▶

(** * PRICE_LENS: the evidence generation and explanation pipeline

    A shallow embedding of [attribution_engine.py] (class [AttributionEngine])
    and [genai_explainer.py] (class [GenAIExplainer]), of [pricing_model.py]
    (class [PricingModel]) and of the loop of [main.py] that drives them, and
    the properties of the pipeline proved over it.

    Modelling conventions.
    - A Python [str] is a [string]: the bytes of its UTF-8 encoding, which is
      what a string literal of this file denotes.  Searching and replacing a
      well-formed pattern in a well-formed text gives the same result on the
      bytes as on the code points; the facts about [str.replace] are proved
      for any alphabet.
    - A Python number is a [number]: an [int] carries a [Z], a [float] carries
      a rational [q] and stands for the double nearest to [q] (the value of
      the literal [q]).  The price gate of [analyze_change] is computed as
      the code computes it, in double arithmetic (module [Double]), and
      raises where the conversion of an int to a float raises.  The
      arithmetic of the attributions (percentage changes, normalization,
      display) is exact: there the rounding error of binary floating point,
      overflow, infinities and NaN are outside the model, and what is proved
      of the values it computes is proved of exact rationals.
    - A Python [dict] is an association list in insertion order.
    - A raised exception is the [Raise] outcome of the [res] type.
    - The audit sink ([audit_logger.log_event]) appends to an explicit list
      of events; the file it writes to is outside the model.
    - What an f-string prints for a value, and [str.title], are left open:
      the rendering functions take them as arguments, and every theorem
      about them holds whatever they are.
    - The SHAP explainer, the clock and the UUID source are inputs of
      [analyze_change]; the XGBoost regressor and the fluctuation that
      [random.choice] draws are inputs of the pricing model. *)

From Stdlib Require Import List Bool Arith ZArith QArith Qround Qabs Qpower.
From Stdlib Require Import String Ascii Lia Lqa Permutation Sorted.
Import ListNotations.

◀

Exact copies of the line containing "[random.choice] draws are" and of every line after it through the end of the entries are all that should be output.

      [random.choice] draws are inputs of the pricing model. *)

From Stdlib Require Import List Bool Arith ZArith QArith Qround Qabs Qpower.
From Stdlib Require Import String Ascii Lia Lqa Permutation Sorted.
Import ListNotations.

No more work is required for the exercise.